According to Startup Genome, Toronto-Waterloo has particular sub-sector strengths in AI, big data, and analytics, as well as life sciences. The ecosystem saw $2.3 billion USD in total early-stage funding in 2021, far more than the global average of $548 million, according to the report. Startup Genome values the Toronto-Waterloo corridor at $20.8 billion overall, surpassing the global average of $13.68 billion.
In terms of AgTech and new food, specifically, Vancouver and Toronto-Waterloo ranked near the very top in terms of performance, with Toronto-Waterloo earning a 10 out of 10, narrowly edging out Vancouver, which nabbed a nine.
The report ranked Vancouver closer to the middle of the pack in terms of funding, startup experience, and knowledge, three factors where it was beaten handedly by Toronto-Waterloo.
However, Vancouver outperformed Toronto-Waterloo heavily in terms of talent and focus, where Toronto-Waterloo received a one out of 10, according to the report.
According to Startup Genome, the top five AgTech and new food ecosystems in the world are Silicon Valley, New York City, London, Tel Aviv-Jerusalem, and Denver-Boulder, respectively.

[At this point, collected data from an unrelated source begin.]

(** The dict key ["component" + str(component_config.id)] determines the
    id: two configurations get the same key in [Device.components] only
    when their ids are equal (also telling [None] apart from every int and
    negative ids from non-negative ones). *)
Theorem component_key_injective (c1 c2 : comp_config) :
  component_key c1 = component_key c2 -> cc_id c1 = cc_id c2.
Proof.
  unfold component_key. intros H. apply append_cancel_l in H. apply str_opt_int_inj. exact H.
Qed.

End Proofs.

(** * Concrete runs *)

Example str_int_examples :
  (str_int 0, str_int 4, str_int 1234, str_int (-50)) = ("0", "4", "1234", "-50").
Proof. reflexivity. Qed.

(** C1 witness: the battery raises, the counter after it is not called. *)
Lemma device_update_stops_at_failure_witness :
  match @device_update (test_collab (Some 1%Z) (Ok 42)) two_component_device with
  | (_, _, w) => updates_of w = [(bat1, 42)]
  end.
Proof.
  apply (@device_update_stops_at_failure (test_collab (Some 1%Z) (Ok 42))
           two_component_device test_batterx 42 [] [("component2", counter2)]
           "component1" bat1 update_error).
  - reflexivity.
  - simpl. constructor; [simpl; intros [H|[]]; discriminate | constructor; [simpl; tauto | constructor]].
  - reflexivity.
  - reflexivity.
  - simpl. tauto.
  - reflexivity.
Defined.

(** C1 counterexample: the counter succeeds but never receives the
    payload, because the battery before it raised. *)
Lemma failing_component_blocks_sibling :
  match @device_update (test_collab (Some 1%Z) (Ok 42)) two_component_device with
  | (_, _, w) => @component_update (test_collab (Some 1%Z) (Ok 42)) counter2 42 = None /\
                 ~ In (counter2, 42) (updates_of w)
  end.
Proof. vm_compute. split; [reflexivity | intros [H|[]]; discriminate]. Defined.

(** C2 witness: one request, both components updated with its payload. *)
Lemma device_update_single_fetch_witness :
  match @device_update (test_collab None (Ok 42)) two_component_device with
  | (_, _, w) =>
      fetches_of w = [("http://192.168.0.10/api.php?get=currentstate", 5%Z)] /\
      updates_of w = [(bat1, 42); (counter2, 42)]
  end.
Proof.
  pose proof (@device_update_single_fetch (test_collab None (Ok 42))
                two_component_device test_batterx) as H.
  destruct (@device_update (test_collab None (Ok 42)) two_component_device) as [[r d'] w].
  destruct H as [Hf Hu].
  - discriminate.
  - simpl. constructor; [simpl; intros [H|[]]; discriminate | constructor; [simpl; tauto | constructor]].
  - reflexivity.
  - split; [exact Hf|]. apply (Hu 42); [reflexivity|].
    intros kc [<-|[<-|[]]]; reflexivity.
Defined.

(** C2 counterexample: with one raising component, not every component
    of the dict is updated once. *)
Lemma single_fetch_not_all_updated :
  match @device_update (test_collab (Some 1%Z) (Ok 42)) two_component_device with
  | (_, _, w) => length (updates_of w) = 1%nat /\
                 length (components two_component_device) = 2%nat
  end.
Proof. vm_compute. split; reflexivity. Defined.

(** C4 witness: a timed-out request, every slot released with the error. *)
Lemma device_update_fetch_error_witness :
  match @device_update (test_collab None (Err timeout_error)) two_component_device with
  | (r, _, w) => r = Ok tt /\ updates_of w = []
  end.
Proof.
  pose proof (@device_update_fetch_error (test_collab None (Err timeout_error))
                two_component_device test_batterx timeout_error) as H.
  destruct (@device_update (test_collab None (Err timeout_error)) two_component_device)
    as [[r d'] w].
  destruct H as (Hr & _ & Hu & _); [discriminate | reflexivity | reflexivity |].
  split; assumption.
Defined.

(** C5 witness. *)
Lemma device_update_empty_witness :
  @device_update (test_collab None (Ok 42)) configured_empty_device =
  (Ok tt, configured_empty_device,
   [EvDebugComponents []; EvWarning (not_configured_message "BatterX")]).
Proof.
  apply (@device_update_empty (test_collab None (Ok 42)) configured_empty_device test_batterx);
    reflexivity.
Defined.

Vancouver and Toronto-Waterloo’s AgTech and new food rankings contrast with how the two ecosystems fared in Startup Genome’s overall rankings, where Toronto-Waterloo is ranked much more highly. According to Startup Genome’s 2021 report, Toronto-Waterloo sits 14, after rising four spots from 18 the year prior, while Vancouver fell from 25 to 29.
Toronto-Waterloo and Vancouver also recently performed well from a cleantech standpoint, finishing at and 16, respectively. Startup Genome’s top 35 cleantech list also featured a third Canadian entrant in Calgary, which took the 26 spot.